OK, so it seems like here's where we are:

  • We agree that the Alloc trait (and friends) can go in core
  • We haven't yet agreed on whether collections should have a dependency on Heap

Does that sound accurate?

@joshlf on the first point yes, on the second point I believe we don't have an option. We can't have a type alias which adds a default (not implemented language feature) and having a wrapper struct introduces two types that don't unify. At this point in time I think the only answer is "yes, Vec must mention Heap"

We haven't yet agreed on whether collections should have a dependency on Heap

Speaking of this, why can't the libcollections collections have an alternative constructor that takes a &Alloc? This gives us infallible local allocators without the backwards compatibility nightmare. Sure it is one more indirection, but is it really that expensive?

@alexcrichton

We can't have a type alias which adds a default (not implemented language feature) and having a wrapper struct introduces two types that don't unify. At this point in time I think the only answer is "yes, Vec must mention Heap"

I see the reasoning here, but I worry that if we do that, then we are hamstringing ourselves moving forwards. In particular, if collections have a default Alloc parameter of Heap, and then in the future we gain the ability to have the type alias trick actually work, we won't be able to drop the default parameter without breaking code that relies on it.

@whitequark

Speaking of this, why can't the libcollections collections have an alternative constructor that takes a &Alloc? This gives us infallible local allocators without the backwards compatibility nightmare. Sure it is one more indirection, but is it really that expensive?

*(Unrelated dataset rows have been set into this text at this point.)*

(* ===== verification/NodeRoots.v ===== *)
(** The state commitment of the node ([mutiny-node/src/main.rs]): the four
    authenticated maps, the five-part state root, and the check of a whole
    stored state. *)

From Stdlib Require Import Strings.Byte Strings.String.
From stdpp Require Import strings pretty.
From S2P Require Import Prelude Crypto Sha256 Codec Smt State Transaction Bitcoin Protocol ProtocolRules Collections NodeState NodePresence NodePunishment NodeUtxo NodeDividends NodeBitcoin NodePurchase.

Abbreviation entries := (gmap bytes32 bytes32).

Section roots.
Context {SHA : Sha2}.

Definition utxo_entry (m : entries) (u : UtxoState) : node_result entries :=
  let? txid := decode32 (us_txid u) in
  let key := utxo_key txid (us_output_index u) in
  let? value := UtxoState_value u in
  insert_entry (Msg "duplicate UTXO key"%string) key (utxo_leaf key value) m.

Definition compute_utxo_root (utxos : list UtxoState) : node_result bytes32 :=
  let? m := fold_result utxo_entry ∅ utxos in
  Ok (sparse_root m).

(** A later license with the same identifier overwrites an earlier one. *)
Definition license_entry (m : entries) (l : LicenseState) : node_result entries :=
  let? license_id := decode32 (ls_license_id l) in
  let? record := LicenseState_record l in
  let? leaf := map_err FromState (license_leaf license_id record) in
  Ok (<[license_id := leaf]> m).

Definition compute_license_root (state : DevnetState) : node_result bytes32 :=
  let? m := fold_result license_entry ∅ (ds_licenses state) in
  Ok (sparse_root m).

Definition payment_entry (m : entries) (payment : BitcoinPaymentState) : node_result entries :=
  let? payment_id := decode32 (bp_payment_id payment) in
  let? value := BitcoinPaymentState_value_bytes payment in
  insert_entry (Msg "duplicate BitcoinPaymentID ExternalPayment key"%string) payment_id
    (external_payment_leaf payment_id value) m.

Definition compute_external_payment_root (state : DevnetState) : node_result bytes32 :=
  let? m := fold_result payment_entry ∅ (ds_consumed_bitcoin_payments state) in
  Ok (sparse_root m).

(** One typed object of the protocol state. *)
Definition protocol_entry (duplicate : string) (object_type : Z) (object_id : bytes32) (value : bytes)
    (m : entries) : node_result entries :=
  let key := protocol_state_key object_type object_id in
  insert_entry (Msg duplicate) key (protocol_state_leaf key value) m.

Definition account_entry (m : entries) (account_state : DividendAccountState) : node_result entries :=
  let? account := DividendAccountState_account account_state in
  protocol_entry "duplicate dividend-account protocol-state key" PS_DIVIDEND_ACCOUNT
    (da_license_id account) (LicenseDividendAccountV1_encode account) m.

Definition evidence_entry (m : entries) (evidence_hex : string) : node_result entries :=
  let? evidence_id := decode32 evidence_hex in
  protocol_entry "duplicate consumed EvidenceID protocol-state key" PS_CONSUMED_EVIDENCE evidence_id [] m.

Definition event_entry (m : entries) (event : OffenseEventState) : node_result entries :=
  let? evidence_id := decode32 (oe_evidence_id event) in
  let? value := OffenseEventState_value_bytes event in
  protocol_entry "duplicate active-offense protocol-state key" PS_OFFENSE_EVENT evidence_id value m.

Definition native_payment_entry (m : entries) (payment_hex : string) : node_result entries :=
  let? payment_id := decode32 payment_hex in
  protocol_entry "duplicate consumed NativePaymentID protocol-state key" PS_CONSUMED_NATIVE_PAYMENT
    payment_id [] m.

Definition historical_entry (m : entries) (historical : HistoricalLicenseKeyState) : node_result entries :=
  let? operation_id := decode32 (hs_operation_id historical) in
  let? value := HistoricalLicenseKeyState_value_bytes historical in
  protocol_entry "duplicate historical-license-key protocol-state key" PS_HISTORICAL_LICENSE_KEY
    operation_id value m.

Definition presence_entry (m : entries) (presence_state : MiningPresenceState) : node_result entries :=
  let? license_id := decode32 (pr_license_id presence_state) in
  let? value := MiningPresenceState_value presence_state in
  let? value := map_err FromState (MiningPresenceStateV1_encode value) in
  protocol_entry "duplicate mining-presence protocol-state key" PS_MINING_PRESENCE_STATE license_id value m.

Definition compute_protocol_state_root (state : DevnetState) (utxos : list UtxoState)
    (difficulty_count difficulty_bitmap : Z) : node_result bytes32 :=
  let? treasury := treasury_state state utxos in
  let treasury_key := protocol_state_key PS_TREASURY_STATE ZERO32 in
  let treasury_leaf := protocol_state_leaf treasury_key (TreasuryStateV1_encode treasury) in
  let difficulty_key := protocol_state_key PS_DIFFICULTY_HISTORY ZERO32 in
  let difficulty_value := byte_of_Z difficulty_count :: be_bytes 8 difficulty_bitmap in
  let difficulty_leaf := protocol_state_leaf difficulty_key difficulty_value in
  let m : entries := <[difficulty_key := difficulty_leaf]> (<[treasury_key := treasury_leaf]> ∅) in
  let? m := fold_result account_entry m (ds_dividend_accounts state) in
  let? m := fold_result evidence_entry m (ds_consumed_evidence state) in
  let? m := fold_result event_entry m (ds_offense_events state) in
  let? m := fold_result native_payment_entry m (ds_consumed_native_payments state) in
  let? m := fold_result historical_entry m (ds_historical_license_keys state) in
  let? m := fold_result presence_entry m (ds_mining_presence state) in
  let? m := insert_protocol_state_entries state m in
  Ok (sparse_root m).

Definition compute_state_root (state : DevnetState) (utxos : list UtxoState) (height total_issued
    difficulty_count difficulty_bitmap difficulty_correction base_fee_rate : Z) : node_result bytes32 :=
  let? utxo_root := compute_utxo_root utxos in
  let? license_root := compute_license_root state in
  let? external_payment_root := compute_external_payment_root state in
  let? protocol_root := compute_protocol_state_root state utxos difficulty_count difficulty_bitmap in
  let meta_root := ConsensusMetaV1_root
    {| cm_block_height := height;
       cm_eligible_license_count := eligible_license_count state (ds_tip_epoch state);
       cm_total_licenses_issued := Z.of_nat (length (ds_licenses state));
       cm_difficulty_correction_q32 := difficulty_correction;
       cm_base_fee_rate_q32 := base_fee_rate;
       cm_total_issued_strikes := total_issued |} in
  Ok (state_root utxo_root license_root external_payment_root protocol_root meta_root).

(** [compute_state_root] at the values the state itself holds. *)
Definition current_root (state : DevnetState) : node_result bytes32 :=
  compute_state_root state (ds_utxos state) (ds_height state) (ds_total_issued_strikes state)
    (ds_difficulty_history_count state) (ds_difficulty_history_bitmap state)
    (ds_difficulty_correction_q32 state) (ds_base_fee_rate_q32 state).

Definition refresh_current_state_root (state : DevnetState) : node_result DevnetState :=
  let? root := current_root state in
  Ok (state <| ds_current_state_root := hex_encode root |>).

Definition check_license (ids : gset string) (license : LicenseState) : node_result (gset string) :=
  let? record := LicenseState_record license in
  let? _ := map_err FromState (LicenseRecordV1_validate record) in
  let? ids := insert_new (Msg "duplicate LicenseID in license registry"%string) (ls_license_id license) ids in
  let? owner := decode32 (ls_owner_public_key license) in
  let? address := decode32 (ls_payment_address_id license) in
  if negb (bytes_eqb address (address_id owner))
  then err "Mining License payment address is not derived from current owner key"
  else Ok ids.

Definition check_historical (ids : gset string) (historical : HistoricalLicenseKeyState)
    : node_result (gset string) :=
  let? _ := decode32 (hs_operation_id historical) in
  let? _ := decode32 (hs_license_id historical) in
  let? _ := decode32 (hs_owner_public_key historical) in
  let? _ := decode32 (hs_mining_public_key historical) in
  insert_new (Msg "duplicate historical-license-key OperationID"%string) (hs_operation_id historical) ids.

Definition check_state (state : DevnetState) : node_result unit :=
  let valid_tuple :=
    ((ds_network_id state =? DEVNET_NETWORK_ID)
     && ((ds_format_version state <? 10) || bool_decide (ds_genesis_hash state = DEVNET_GENESIS_ID_HEX)))
    || ((ds_network_id state =? MAINNET_NETWORK_ID)
        && bool_decide (ds_genesis_hash state = hex_encode MAINNET_GENESIS_ID)) in
  if negb valid_tuple || negb (bool_decide (ds_motto state = MOTTO)) then err "network identity mismatch"
  else
    let expected_tip := match last (ds_blocks state) with
                        | Some b => bk_block_hash b
                        | None => ds_genesis_hash state
                        end in
    if negb (bool_decide (ds_tip_hash state = expected_tip)) then err "tip hash does not match block history"
    else if negb (ds_height state =? Z.of_nat (length (ds_blocks state)))
    then err "height does not match block count"
    else
      let? _ := fold_result check_license ∅ (ds_licenses state) in
      let? _ := fold_result (fun (ids : gset string) payment =>
          let? _ := decode32 payment in
          insert_new (Msg "duplicate consumed NativePaymentID"%string) payment ids)
        ∅ (ds_consumed_native_payments state) in
      let? _ := purchase_check_state state in
      let? _ := headers_check_state state in
      let? _ := punishment_check_state state in
      let? _ := dividends_check_state state in
      let? _ := presence_check_state state in
      let? _ := fold_result check_historical ∅ (ds_historical_license_keys state) in
      let? total_utxo := try_sum 128 (Msg "UTXO supply overflow"%string) us_amount_strikes (ds_utxos state) in
      if negb (total_utxo =? ds_total_issued_strikes state)
      then Err (Msg ("supply invariant failed: UTXOs="%string +:+ pretty total_utxo
                     +:+ " Strikes, issued="%string +:+ pretty (ds_total_issued_strikes state)
                     +:+ " Strikes"%string))
      else
        let? root := current_root state in
        if negb (bool_decide (hex_encode root = ds_current_state_root state))
        then err "current StateRoot mismatch"
        else Ok tt.
End roots.
Lemma transitions_same s epoch s' n :
  apply_scheduled_license_transitions s epoch = Ok (s', n) ->
  same_chain s s' /\ ds_tip_epoch s' = ds_tip_epoch s.
Proof.
  unfold apply_scheduled_license_transitions.
  destruct (expire_events s epoch) as [s1|] eqn:E1; [|done].
  destruct (process_epoch _ _) as [[s2 x]|] eqn:E2; [|done]. intros [<- <-]%Ok_inj%pair_inj.
  apply expire_events_same in E1 as [H1 Ht1]. apply process_epoch_same in E2 as (H2 & Ht2 & _).
  fields. split; [|congruence]. etrans; [exact H1|]. etrans; [|exact H2].
  split; fields; try done. apply activate_ids.
Qed.

Lemma pass_empty_epoch_same s s' :
  pass_empty_epoch s = Ok s' -> same_chain s s' /\ ds_tip_epoch s' = ds_tip_epoch s.
Proof.
  unfold pass_empty_epoch.
  destruct (apply_scheduled_license_transitions _ _) as [[s1 n]|] eqn:E1; [|done].
  apply transitions_same in E1 as [H1 Ht1].
  destruct (difficulty_observation_enabled _ _); [|by intros <-%Ok_inj].
  unfold append_difficulty_result. destruct (append_history_values _ _ _ _) as [[[c b] d]|]; [|done].
  intros <-%Ok_inj. fields. split; [|done]. etrans; [exact H1|]. solve_same_chain.
Qed.

Lemma empty_epochs_same fuel through s s' :
  ds_tip_epoch s <= through -> empty_epochs_loop fuel through s = Ok s' ->
  same_chain s s' /\ ds_tip_epoch s' = through.
Proof.
  revert s; induction fuel as [|fuel IH]; intros s Hle; cbn [empty_epochs_loop];
    destruct (Z.ltb_spec (ds_tip_epoch s) through); try done;
    try (intros <-%Ok_inj; split; [done|lia]).
  destruct (pass_empty_epoch (next_epoch s)) as [s1|] eqn:E; [|done].
  apply pass_empty_epoch_same in E as [H1 Ht]. unfold next_epoch in Ht. fields.
  intros [H2 Ht2]%IH; [|lia]. split; [|done].
  etrans; [|exact H2]. etrans; [|exact H1]. solve_same_chain.
Qed.

Section loops.
Context {SHA : Sha2}.

Lemma refresh_root s s' :
  refresh_current_state_root s = Ok s' ->
  exists root, current_root s = Ok root /\ s' = with_root (hex_encode root) s.
Proof.
  unfold refresh_current_state_root. destruct (current_root s) as [root|]; [|done].
  intros <-%Ok_inj. by exists root.
Qed.

Lemma advance_empty_epochs_same s through s' :
  advance_empty_epochs s through = Ok s' ->
  same_chain s s' /\ ds_tip_epoch s' = Z.max (ds_tip_epoch s) through.
Proof.
  unfold advance_empty_epochs. destruct (Z.leb_spec through (ds_tip_epoch s)).
  { intros <-%Ok_inj. split; [done|lia]. }
  destruct (empty_epochs_loop _ _ _) as [s1|] eqn:E; [|done].
  apply empty_epochs_same in E as [H1 Ht]; [|lia].
  intros (root & _ & ->)%refresh_root. unfold with_root. fields. split; [|lia].
  etrans; [exact H1|]. solve_same_chain.
Qed.

(** The root of a state does not depend on the root stored in it. *)
Lemma current_root_with_root r s : current_root (with_root r s) = current_root s.
Proof. done. Qed.

Lemma empty_epochs_loop_root fuel through r s :
  empty_epochs_loop fuel through (with_root r s) = map_ok (with_root r) (empty_epochs_loop fuel through s).
Proof.
  revert s; induction fuel as [|fuel IH]; intros s; cbn [empty_epochs_loop];
    change (ds_tip_epoch (with_root r s)) with (ds_tip_epoch s); destruct (_ <? through); try done.
  change (next_epoch (with_root r s)) with (with_root r (next_epoch s)).
  rewrite pass_empty_epoch_root.
  destruct (pass_empty_epoch (next_epoch s)) as [s1|]; cbn [map_ok]; [apply IH|done].
Qed.
(* ===== verification/NodeMining.v ===== *)
(** Block production ([mutiny-node/src/main.rs]): which pending operations and
    transactions a candidate takes, the search for a winning ticket, and the
    construction of the block. *)

From Stdlib Require Import Strings.Byte Strings.String.
From stdpp Require Import strings pretty.
From S2P Require Import Prelude Crypto Codec Consensus Smt State Transaction Protocol ProtocolRules Collections NodeState Economy NodePresence NodePunishment NodeUtxo NodeDividends NodeBitcoin NodePurchase NodeRoots NodeBootstrap NodeEpoch NodeMempool NodeOperations NodeBlocks.

(** [trait MiningAuthority] ([mining_signer.rs]). *)
Record MiningAuthority := {
  ma_public_key : bytes32;
  ma_presence : DevnetState -> nat -> Z -> node_result ProtocolOperationV1;
  ma_sign_candidate : DevnetState -> Z -> bytes -> node_result bytes;
}.

Section mining.
Context {SHA : Sha2} {ED : Ed25519} {AR : Argon2}.

(** [impl MiningAuthority for SigningKey], outside of tests. *)
Definition signing_key_authority (sk : bytes32) : MiningAuthority :=
  {| ma_public_key := sk_public sk;
     ma_presence := fun state li epoch => create_operation state li epoch sk;
     ma_sign_candidate := fun state _ core =>
       if negb (ds_network_id state =? DEVNET_NETWORK_ID)
       then err "Mainnet block signing requires durable MiningSigner"
       else Ok (sk_sign sk (block_signing_digest core)) |}.

(** [for slot in 0u16..=255] *)
Definition dev_signing_key_for_public_key (public_key : bytes32) : option bytes32 :=
  List.find (fun sk => bytes_eqb (sk_public sk) public_key)
    (map (fun slot => dev_seed (Z.of_nat slot)) (seq 0 256)).

Definition dev_signing_key_for_license (license : LicenseState) : option bytes32 :=
  match decode32 (ls_mining_public_key license) with
  | Ok expected => dev_signing_key_for_public_key expected
  | Err _ => None
  end.

Definition mineable_license_indices (state : DevnetState) (epoch : Z) : list nat :=
  List.filter (fun i => match ds_licenses state !! i with
                        | Some license => is_eligible license epoch
                                          && bool_decide (is_Some (dev_signing_key_for_license license))
                        | None => false
                        end) (seq 0 (length (ds_licenses state))).

(** ** Selection of protocol operations *)

Definition known_operation_type (ty : Z) : bool :=
  existsb (Z.eqb ty) [OP_LICENSE_PURCHASE_BTC; OP_LICENSE_PURCHASE_MUT; OP_LICENSE_TRANSFER;
                      OP_LICENSE_MINING_KEY_ROTATE; OP_PUNISHMENT_EVIDENCE; OP_DIVIDEND_CLAIM;
                      OP_MINING_PRESENCE; OP_BITCOIN_HEADERS].

(** The first loop: the queue without the operations whose transaction is gone. *)
Definition queue_operation (mempool_txids : list string)
    (acc : list ProtocolOperationV1 * gset bytes32) (pending : PendingProtocolOperationState)
    : node_result (list ProtocolOperationV1 * gset bytes32) :=
  let '(queued, seen) := acc in
  let required := pp_required_txid pending in
  if negb (bool_decide (required = ""%string)) && negb (bool_decide (required ∈ mempool_txids))
  then Ok (queued, seen)
  else
    let? op := PendingProtocolOperationState_operation pending in
    if negb (po_op_version op =? 1) then err "unknown protocol operation version in pending queue"
    else if negb (known_operation_type (po_op_type op))
    then Err (Msg ("Build 5.4 live engine does not accept protocol operation type "%string
                   +:+ pretty (po_op_type op)))
    else
      let? seen := insert_new (Msg "duplicate pending protocol OperationID"%string) (operation_id op) seen in
      Ok (queued ++ [op], seen).

(** Whether a key change is ready: its expected sequences are the current ones. *)
Inductive readiness := Stale | Future | Ready.

Definition sequence_readiness (expected_owner expected_mining : Z) (license : LicenseState) : readiness :=
  if (expected_owner <? ls_owner_key_sequence license) || (expected_mining <? ls_mining_key_sequence license)
  then Stale
  else if (ls_owner_key_sequence license <? expected_owner)
          || (ls_mining_key_sequence license <? expected_mining)
  then Future else Ready.

Record selection := {
  sl_selected : list ProtocolOperationV1;
  sl_authority : gset bytes32;
  sl_presence : gset bytes32;
}.

Definition sl_push (op : ProtocolOperationV1) (s : selection) : selection :=
  {| sl_selected := sl_selected s ++ [op]; sl_authority := sl_authority s; sl_presence := sl_presence s |}.

(** A transfer or rotation: at most one per license. *)
Definition select_authority (state : DevnetState) (s : selection) (op : ProtocolOperationV1)
    (id : bytes32) (expected_owner expected_mining : Z) (unknown stale : NodeError) : node_result selection :=
  let? license := ok_or unknown (find_license state id) in
  match sequence_readiness expected_owner expected_mining license with
  | Stale => Err stale
  | Future => Ok s
  | Ready =>
      if bool_decide (id ∈ sl_authority s) then Ok s
      else Ok {| sl_selected := sl_selected s ++ [op]; sl_authority := {[id]} ∪ sl_authority s;
                 sl_presence := sl_presence s |}
  end.

Definition push_if (ready : node_result bool) (op : ProtocolOperationV1) (s : selection)
    : node_result selection :=
  let? ready := ready in
  if (ready : bool) then Ok (sl_push op s) else Ok s.

(** The body of the second loop. *)
Definition select_operation (state : DevnetState) (block_epoch : Z) (s : selection)
    (op : ProtocolOperationV1) : node_result selection :=
  let ty := po_op_type op in
  if ty =? OP_LICENSE_PURCHASE_BTC then push_if (dependency_ready_at_epoch state op block_epoch) op s
  else if ty =? OP_LICENSE_PURCHASE_MUT then Ok (sl_push op s)
  else if ty =? OP_LICENSE_TRANSFER then
    let? transfer := decode_license_transfer_operation op in
    select_authority state s op (lt_license_id transfer) (lt_expected_owner_sequence transfer)
      (lt_expected_mining_sequence transfer)
      (Msg "pending Mining License transfer references unknown LicenseID"%string)
      (Msg "stale pending Mining License transfer authority sequence"%string)
  else if ty =? OP_LICENSE_MINING_KEY_ROTATE then
    let? rotation := decode_mining_key_rotation_operation op in
    select_authority state s op (kr_license_id rotation) (kr_expected_owner_sequence rotation)
      (kr_expected_mining_sequence rotation)
      (Msg "pending mining-key rotation references unknown LicenseID"%string)
      (Msg "stale pending mining-key rotation authority sequence"%string)
  else if ty =? OP_PUNISHMENT_EVIDENCE then push_if (punishment_dependency_ready state op) op s
  else if ty =? OP_DIVIDEND_CLAIM then push_if (dividend_dependency_ready state op) op s
  else if ty =? OP_MINING_PRESENCE then
    let? presence := decode_operation op in
    if negb (mi_presence_epoch presence =? block_epoch) then Ok s
    else
      let? _ := validate_operation_against_parent state op block_epoch in
      if bool_decide (mi_license_id presence ∈ sl_authority s)
      then err "Pack K forbids same-block authority change plus MINING_PRESENCE for one LicenseID"
      else
        let? targets := insert_new
            (Msg "Pack K permits at most one pending MINING_PRESENCE per LicenseID per block"%string)
            (mi_license_id presence) (sl_presence s) in
        Ok {| sl_selected := sl_selected s ++ [op]; sl_authority := sl_authority s; sl_presence := targets |}
  else if block_epoch <? PACK_M_BTC_DISABLE_EPOCH then Ok (sl_push op s) else Ok s.
(** ** The volatile part of a node state *)

Record volatile := {
  vo_mempool : list PendingTxState;
  vo_pending : list PendingProtocolOperationState;
  vo_confirmed : list ConfirmedTxState;
  vo_branches : list SideBranchState;
}.

Definition with_volatile (x : volatile) (s : DevnetState) : DevnetState :=
  s <| ds_mempool := vo_mempool x |> <| ds_pending_protocol_operations := vo_pending x |>
    <| ds_confirmed_transactions := vo_confirmed x |> <| ds_side_branches := vo_branches x |>.

Definition volatile_of (s : DevnetState) : volatile :=
  {| vo_mempool := ds_mempool s; vo_pending := ds_pending_protocol_operations s;
     vo_confirmed := ds_confirmed_transactions s; vo_branches := ds_side_branches s |}.

(** What all nodes on a chain agree on. *)
Definition core (s : DevnetState) : DevnetState :=
  with_volatile {| vo_mempool := []; vo_pending := []; vo_confirmed := []; vo_branches := [] |} s.

Definition same_core (s t : DevnetState) : Prop := core s = core t.

#[export] Instance same_core_equiv : Equivalence same_core.
Proof. unfold same_core. split; [done|by intros ??|intros ???; congruence]. Qed.

Lemma same_core_volatile s x : same_core s (with_volatile x s).
Proof. by destruct s. Qed.

Lemma same_core_inv s t : same_core s t -> t = with_volatile (volatile_of t) s.
Proof.
  intros H. transitivity (with_volatile (volatile_of t) (core t)); [by destruct t|].
  rewrite <- H. by destruct s.
Qed.

(** Two computations agree: the same error, or related results. *)
Definition sim {A} (R : A -> A -> Prop) (r r' : node_result A) : Prop :=
  match r, r' with
  | Ok a, Ok b => R a b
  | Err e, Err e' => e = e'
  | _, _ => False
  end.

Definition with_value {A} (p q : DevnetState * A) : Prop := same_core p.1 q.1 /\ p.2 = q.2.

Lemma sim_bind {A B} (R : A -> A -> Prop) (Q : B -> B -> Prop) r r' k k' :
  sim R r r' -> (forall a b, R a b -> sim Q (k a) (k' b)) ->
  sim Q (match r with Ok a => k a | Err e => Err e end) (match r' with Ok a => k' a | Err e => Err e end).
Proof. destruct r, r'; cbn; try done. auto. Qed.

Lemma sim_ok {A} (R : A -> A -> Prop) r r' a : sim R r r' -> r = Ok a -> exists b, r' = Ok b /\ R a b.
Proof. intros H ->. destruct r' as [b|]; [|done]. by exists b. Qed.

Lemma sim_fold {A B} (R : A -> A -> Prop) (f f' : A -> B -> node_result A) l a b :
  (forall a b x, R a b -> sim R (f a x) (f' b x)) -> R a b -> sim R (fold_result f a l) (fold_result f' b l).
Proof.
  intros Hf. revert a b; induction l as [|y l IH]; intros a b Hab; cbn [fold_result]; [done|].
  apply (sim_bind R); [by apply Hf|]. intros a' b'. apply IH.
Qed.
Lemma try_license_ok state epoch anchor signer li s1 :
  block_anchor state = Ok anchor ->
  try_license state epoch anchor signer li = Ok (Some s1) ->
  exists license license_id operations target ticket proof selected,
    ds_licenses state !! li = Some license /\ decode32 (ls_license_id license) = Ok license_id /\
    0 <= ticket < W_MAX + 1 /\ winning_ticket state epoch license_id target ticket proof operations /\
    (lawful_signer signer -> forall a, selected = Some a -> LawfulAuthority a) /\
    accept_dev_block state epoch li ticket proof target selected operations = Ok s1.
Proof.
  intros Ha. unfold try_license.
  destruct (ds_licenses state !! li) as [license|] eqn:Hli; cbn [ok_or]; [|done].
  destruct (decode32 _) as [id|] eqn:Hid; [|done].
  set (selected := match signer with Some (i, s) => if (i =? li)%nat then Some s else None | None => None end).
  cbv zeta. destruct (match selected with Some s => Ok s | None => _ end) as [cand|]; [|done].
  destruct (candidate_protocol_operations _ _ _ _) as [ops|]; [|done].
  destruct (candidate_eligible_count _ _ _ _) as [count|] eqn:Hc; [|done].
  destruct (derive_target _ _) as [target|] eqn:Ht; cbn [map_err]; [|done].
  destruct (search_ticket _ _ _ _ _) as [[[ticket proof]|]|] eqn:Hs; [| |done]; [|done].
  destruct (accept_dev_block _ _ _ _ _ _ _ _) as [s|] eqn:Hacc; [|done]. intros <-%Ok_inj%Some_inj.
  apply search_ticket_ok in Hs as ((n & Hn & ->) & Hp & Hb).
  apply elem_of_seq in Hn.
  assert (0 <= count) as Hc0 by (by eapply candidate_count_nonneg).
  pose proof (work_units_range count Hc0).
  exists license, id, ops, target, (Z.of_nat n), proof, selected. split_and!; try done; try lia.
  - exists count, anchor. split_and!; try done; lia.
  - intros Hl a. subst selected. destruct signer as [[i b]|]; [|done]. destruct (i =? li)%nat; [|done].
    intros <-%Some_inj. by eapply Hl.
Qed.

Lemma try_licenses_ok state epoch anchor signer mineable s1 :
  try_licenses state epoch anchor signer mineable = Ok (Some s1) ->
  exists li, li ∈ mineable /\ try_license state epoch anchor signer li = Ok (Some s1).
Proof.
  induction mineable as [|li mineable IH]; cbn [try_licenses]; [done|].
  destruct (try_license state epoch anchor signer li) as [[s|]|] eqn:E; [| |done].
  - intros <-%Ok_inj%Some_inj. exists li. split; [by left|done].
  - intros (lj & Hin & Hj)%IH. exists lj. split; [by right|done].
Qed.

Lemma select_mineable_ok state epoch signer mineable li license :
  select_mineable state epoch signer = Ok mineable -> li ∈ mineable -> ds_licenses state !! li = Some license ->
  is_eligible license epoch = true.
Proof.
  unfold select_mineable. destruct signer as [[i a]|].
  - destruct (ds_licenses state !! i) as [l|] eqn:El; cbn [ok_or]; [|done].
    destruct (negb (is_eligible l epoch)) eqn:Ee; [done|]. destruct (decode32 _) as [k|]; [|done].
    destruct (negb (bytes_eqb _ k)); [done|]. intros <-%Ok_inj ->%list_elem_of_singleton Hl.
    rewrite El in Hl. apply Some_inj in Hl as <-. by bool_to_prop.
  - unfold mineable_license_indices. intros <-%Ok_inj Hin Hl.
    apply list_elem_of_In, List.filter_In in Hin as [_ Hin]. rewrite Hl in Hin. by bool_to_prop.
Qed.

(** The state in which the miner looks for a ticket is the one the validator
    checks the ticket in. *)
Lemma miner_enters s0 epoch state1 state n :
  0 < ds_height s0 -> 0 <= ds_tip_epoch s0 -> ds_tip_epoch s0 < epoch -> is_u64 epoch ->
  (if (0 <? ds_height s0) && (ds_network_id s0 =? MAINNET_NETWORK_ID)
   then advance_empty_epochs s0 (saturating_sub epoch 1)
   else if 0 <? ds_height s0 then mine_skip s0 epoch else Ok s0) = Ok state1 ->
  apply_scheduled_license_transitions state1 epoch = Ok (state, n) ->
  enter_epoch s0 epoch = Ok state.
Proof.
  intros Hh H0 Hep Hu H1 H2. unfold enter_epoch.
  destruct (Z.ltb_spec 0 epoch); [|lia]. destruct (Z.ltb_spec 0 (ds_height s0)) in H1; [|lia].
  assert (advance_empty_epochs s0 (epoch - 1) = Ok state1) as ->; [|by rewrite H2].
  destruct (ds_network_id s0 =? MAINNET_NETWORK_ID); cbn [andb] in H1.
  - unfold saturating_sub in H1. by rewrite Z.max_l in H1 by lia.
  - by apply mine_skip_advance in H1; [|lia..].
Qed.

Lemma no_winner_height state epoch s1 :
  (let state := state <| ds_tip_epoch := epoch |> in
   let? state := if difficulty_observation_enabled state epoch
                 then append_difficulty_result state false else Ok state in
   refresh_current_state_root state) = Ok s1 -> ds_height s1 = ds_height state.
Proof.
  cbv zeta. destruct (if difficulty_observation_enabled _ _ then _ else _) as [s|] eqn:E; [|done].
  intros (root & _ & ->)%refresh_root. unfold with_root. fields.
  destruct (difficulty_observation_enabled _ _); [|by apply Ok_inj in E as <-].
  unfold append_difficulty_result in E. inv_ok. by fields.
Qed.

I'm not sure I follow - what problem is this trying to solve, and how?

I'm not sure I follow - what problem is this trying to solve, and how?

Nevermind, what I thought of wouldn't work anyway.

@alexcrichton

In a more practial sense we've discussed doing this in the past and have always decided against it because then std::vec::Vec and a hypothetical collections::vec::Vec wouldn't unify, bifrucating the ecosystem.

Well, if it's a temporary measure (resolved before crates are stable), then I think that's perfectly fine.

Also, I forget about doing in std type Vec<T> = Vec<T, GlobalAlloc>;. It might adversely impact type inference, but otherwise should be fine, right? Not exposing any custom allocator at all to std is not a regression.

We could just wait and hope the chalk work injects some new energy into this, but I rather get an earlier start---working cleaning up the crates behind the facade has long been stalled on things like this.

Do you really think that someone would shun Rust immediately because the Alloc trait exists in core but they would not shun Rust because of: ...

I would like to put those behind feature gates, but fair point Alloc and friends could be behind one in core too. The important thing is a crate can declare which of these it uses, and be held to that standard.

Also, I forget about doing in std type Vec<T> = Vec<T, GlobalAlloc>;. It might adversely impact type inference, but otherwise should be fine, right? Not exposing any custom allocator at all to std is not a regression.

I totally hadn't thought of that! That works. Also, I don't think it affects type inference. At the very least, this toy example works fine: https://is.gd/2KN7aC

Anyways, given this realization, I put my support firmly in this camp. I think this addresses all of our (my and @Ericson2314's) original concerns, and addresses (or comes close to addressing) @alexcrichton's concerns about re-exporting in std.

I would like to put those behind feature gates, but fair point Alloc and friends could be behind one in core too. The important thing is a crate can declare which of these it uses, and be held to that standard.

Are you suggesting a separate feature gate beyond the one we're already using for the alloc API (allocator_api)?

It would be pretty bizarre to have to pull in libcollections and explicitly import Vec from there whenever you wanted to switch out the allocator.

The important thing is a crate can declare which of these it uses, and be held to that standard.

This doesn't seem useful to me. A crate can allocate memory without ever touching liballoc or libstd or even libcore. It could call out to mmap directly or drag in its own allocator, however that works.

@sfackler it's a stop gap. If we officially give up on default parameters in aliases, then we can reconsider.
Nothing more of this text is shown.